De ces récits-historiques, de ces recherches, l’attention de l’Académie était appelée vers une fondation d’encouragement pour les lettres, le prix Lambert, pour un talent jugé digne d’une marque d’intérêt public.

C’est une œuvre de théâtre, en vers parfois négligés, le Passant, par M. Coppée, qui a mérité ce succès, pour quelques signes d’un art heureux. L’auteur désigné atteste par cet exemple l’appui que l’intérêt public peut donner à tout espoir de talent.

L’Académie doit souhaiter surtout que ses prix servent à exciter de sérieux travaux, des recherches neuves de critique et d’histoire, des récits expressifs, des œuvres d’art élégantes et naturelles. Mais, par là même, elle ne rejettera pas sur une première vue tout essai d’imagination littéraire. Elle ne prescrira pas toujours des sujets à traiter ; elle attendra le choix de l’auteur. C’est la marche qu’elle a suivie cette année même pour le prix de poésie. Elle n’a proposé ni une vérité morale, ni un grand souvenir.

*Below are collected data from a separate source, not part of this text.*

Lemma demo_grown_rsv : rsv_wf (fs_rsv demo_grown).
Proof.
  assert (fs_rsv demo_grown = RsvSt
    (list_to_map [(0, ReserveWindowNode 0 0 (ReserveWindow 0 0));
                (1, ReserveWindowNode 8 5 (ReserveWindow 9 19));
                (2, ReserveWindowNode 8 0 (ReserveWindow 41 48));
                (3, ReserveWindowNode 8 0 (ReserveWindow 0 0))])
    (Node (Node Leaf 0 Leaf) 1 (Node Leaf 2 Leaf))) as -> by (vm_compute; reflexivity).
  split; [split| | |]; try done.
  - repeat constructor.
  - repeat constructor; unfold valid_window; vm_compute; done.
  - intros n Hn. change (wins _) with [0; 1; 2]. unfold rsv_at. simpl.
    destruct (decide (n = 1)) as [->|]; [split; [done|]; intros; set_solver|].
    destruct (decide (n = 2)) as [->|]; [split; [done|]; intros; set_solver|].
    destruct (decide (n = 3)) as [->|]; [split; [set_solver|done]|].
    unfold rsv_head in Hn. rewrite !lookup_insert_ne by done. rewrite lookup_empty. simpl.
    split; [set_solver|done].
Qed.
Lemma demo_grown_file : exists i, can_truncate demo_grown 12 i.
Proof.
  pose proof (kr_get_blocks_create only_panic eq_refl 12 demo_file12 12 4 100 demo demo_addr_ok demo_ok demo_zero_used
    demo_tree_ok eq_refl ltac:(intros g _; apply demo_readable) demo_can_grow ltac:(lia) ltac:(lia)) as Hg.
  unfold runs in Hg. destruct (kr_get_blocks (mret tt) 12 12 4 true demo) as [m fs|w] eqn:Hrun; [|by vm_compute in Hrun].
  assert (demo_grown = fs) as He by (unfold demo_grown; by rewrite Hrun).
  assert (Hm : m_ret m = 4 /\ m_new m = true).
  { assert (answer (kr_get_blocks (mret tt) 12 12 4 true) demo = Some m) as Ha by (unfold answer; by rewrite Hrun).
    vm_compute in Ha. clear - Ha. injection Ha as <-. split; reflexivity. }
  unfold got_blocks in Hg. destruct (kr_block_to_path _ _ _) as [offsets boundary].
  destruct Hg as [(_ & _ & Hl)|(_ & _ & i & news & Hg & _)].
  { exfalso. destruct Hm as [Hm1 Hm2]. destruct Hl as [(Hl & _)|[(Hl & _)|(_ & Hl & _)]]; [rewrite Hm1 in Hl; discriminate Hl..|].
    rewrite Hm2 in Hl. discriminate Hl. }
  exists i. rewrite He. split.
  - rewrite <- He. split; vm_compute; [split; discriminate|reflexivity].
  - apply Hg.
  - apply Hg.
  - rewrite <- He. exact demo_grown_rsv.
  - rewrite <- He. vm_compute. discriminate.
Qed.

(** The blocks 14 and 15 of the file go. *)
Lemma truncate_blocks_witness : exists i,
  runs (truncate_blocks 12 14000) only_panic (fun _ fs' => exists i',
    truncated (core_of demo_grown) (core_of fs') 12 i i' 14 /\
    window_dropped (Some 1) (fs_rsv demo_grown) (fs_rsv fs')) demo_grown /\
  answer (truncate_blocks 12 14000 ;; fs ← gets id; mret ((fun b => block_used (core_of fs) b) <$> [15; 16; 17; 18; 19])) demo_grown =
    Some [true; true; true; false; false].
Proof.
  destruct demo_grown_file as [i Hi]. exists i. split; [|vm_compute; reflexivity].
  apply (truncate_blocks_correct 12 i 14000 demo_grown); [done|exact Hi|lia|vm_compute; reflexivity].
Defined.

Lemma kr_setsize_witness : exists i,
  runs (kr_setsize 12 14000) only_panic (fun r fs' =>
    let e := if negb (has_blocks i) || kr_inode_is_fast_symlink demo_grown i then - EINVAL
             else if IS_APPEND i || IS_IMMUTABLE i then - EPERM else truncate_page 12 14000 in
    r = e /\ if negb (e =? 0) then fs' = demo_grown else
      let resized := set_c_inodes (alter (set_i_size 14000) 12 (fs_inodes demo_grown)) (core_of demo_grown) in
      exists c i', truncated resized c 12 (set_i_size 14000 i) i' (first_gone demo_grown 14000) /\
        window_dropped (own_window demo_grown 12) (fs_rsv demo_grown) (c_rsv c) /\
        core_of fs' = set_c_inodes (<[12 := set_i_mtime current_time (set_i_ctime current_time i')]> (c_inodes c)) c) demo_grown /\
  answer (r ← kr_setsize 12 14000; i ← inode_get 12; fs ← gets id;
          mret (r, i_size i, (fun b => block_used (core_of fs) b) <$> [17; 18])) demo_grown = Some (0, 14000, [true; false]).
Proof.
  destruct demo_grown_file as [i Hi]. exists i. split; [|vm_compute; reflexivity].
  apply (kr_setsize_correct 12 i 14000 demo_grown); [done|exact Hi|lia|vm_compute; reflexivity].
Defined.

Beaucoup de pièces de vers sont parvenues, sous des titres fort divers, sans que cette liberté se soit rencontrée souvent heureuse. La force de l’expression manquait à la témérité des idées, et l’expression quelquefois était tout ensemble incorrecte et timide.

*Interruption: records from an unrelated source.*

(* ===== verification/Dir.v ===== *)
(** * Directories (dir.c)

    A directory is a file whose pages hold records of variable length.  This file
    has the page cache the functions of dir.c work in, and these functions: the
    check of a page, looking up, adding and deleting an entry, making an empty
    directory, telling whether one is empty, and reading one. *)

From S2P Require Import Prelude Bytes Bits Kr Rsv Bitmap Alloc State Balloc BlockMap.

(** Pages are of 4 KiB, as on x86; the code for pages of 64 KiB is not compiled. *)
Definition PAGE_SHIFT : Z := 12.
Definition PAGE_SIZE : Z := 4096.

(** ** The page cache

    A page belongs to an inode and has a number there.  [pg_count] is the number
    of its references, each of them taken by [kr_get_page] with its mapping. *)
Record page := Page {
  pg_data : list Z;
  pg_checked : bool;      (* PageChecked *)
  pg_error : bool;        (* PageError *)
  pg_count : Z;
}.
Definition set_pg_data (v : list Z) (p : page) : page :=
  Page v (pg_checked p) (pg_error p) (pg_count p).
Definition set_pg_checked (p : page) : page := Page (pg_data p) true (pg_error p) (pg_count p).
Definition set_pg_error (p : page) : page := Page (pg_data p) (pg_checked p) true (pg_count p).
Definition add_pg_count (n : Z) (p : page) : page :=
  Page (pg_data p) (pg_checked p) (pg_error p) (pg_count p + n).

(** The file system and the pages of its directories, by inode and number. *)
Record vfs := Vfs {
  v_fs : krfs;
  v_pages : gmap (Z * Z) page;
}.
Definition set_v_fs (fs : krfs) (s : vfs) : vfs := Vfs fs (v_pages s).
Definition set_v_pages (l : gmap (Z * Z) page) (s : vfs) : vfs := Vfs (v_fs s) l.

(** What the kernel does for a directory. *)
Class DirKernel := {
  read_page : krfs -> Z -> Z -> option (list Z);  (* the data of a page of an inode, from the disk *)
  (* __block_write_begin(page, pos, len, get_block), on a page that is up to date *)
  block_write_begin : (Z -> Z -> bool -> M krfs (Z * bh_result)) -> Z -> Z -> M krfs Z;
  write_one_page : Z -> Z -> Z;                   (* 0 or an error *)
  grab_cache_page_ok : bool;                      (* grab_cache_page is not NULL *)
  fresh_page : list Z;                            (* the content of a page it has allocated *)
  (* dir_emit(ctx, name, len, ino, type) after the entries so far: there is room for one more *)
  dir_emit_ok : list (list Z * Z * Z) -> list Z * Z * Z -> bool;
}.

Une œuvre cependant a été remarquée, de bonne heure, par le caractère de la tradition hébraïque, dont elle porte l’empreinte. C’est la pièce sous le titre : Séméia, avec l’épigraphe : Sola sub nocte…

La pièce est moins un hymne à la sainteté du culte consacré, qu’elle n’est un souvenir de la croyance judaïque, promettant la naissance d’un fils de Dieu pour prix des saintes prières d’une vierge d’Israël. La foi à cette espérance dans plusieurs sectes de Judée, le choix religieux et la prière fervente de celle qui se dévoue, la pensée qui consume sa vie et la laisse elle-même pour offrande en hommage à la di­vinité, telles sont les émotions que le poète a recueillies et dont il retrace l’illusion. Sa croyance est dans sa prière, et sa ferveur rend présent le miracle espéré.

Tel est l’ordre de sentiments et de pensées dont l’expression peut inspirer un religieux intérêt. Nulle subtilité d’analyse ne doit ici se mêler à la candeur du poète. Qu’une voix émue redise fidèlement ses vers ; qu’elle nous reporte aux souvenirs du ciel et de la poésie d’Orient ! Qu’elle nous fasse entendre ce que les veilles de l’espérance humaine demandaient à la puissance divine ! Une telle imploration poétique peut être écoutée de notre temps. Une voix amie de la vérité et souvent approuvée du public trouvera sans peine l’accent qu’elle demande.

L’auteur du poëme, Séméia, est M. Édouard Grenier, déjà connu par des vers qu’il dépasse aujourd’hui.

M. Legouvé va lire le poème dont l’accent de sa voix fera d’autant mieux apprécier le sentiment et le langage.

De nouveaux prix sont encore proposés, non pas à l’imagination poétique, mais aux recherches d’histoire et aux méditations que doit encourager le mouvement actuel du monde.

Sur la disposition testamentaire laissée par M. Thérouanne pour fondations de prix à d’importants travaux d’histoire, l’Académie aura désormais à décerner, dans les limites du décret qui en autorise l’acceptation, le prix que représente annuellement une inscription de 4,000 francs.

Dès l’année prochaine, ce prix pourra être attribué à un travail d’histoire : récits, études savantes, exposition impartiale et neuve, analyse philosophique et vraie, qui auraient été publiés dans l’année précédente et jusqu’au 1er mars 1870. Le même prix sera proposé pour chacune des années suivantes, et pourra s’attacher à des travaux d’histoire de la forme la plus variée, sous des conditions absolues de science, de talent et de vérité.

L’Académie ne peut que souhaiter l’occasion fréquente d’apprécier et d’honorer de tels travaux sur toutes les parties de l’histoire et du monde.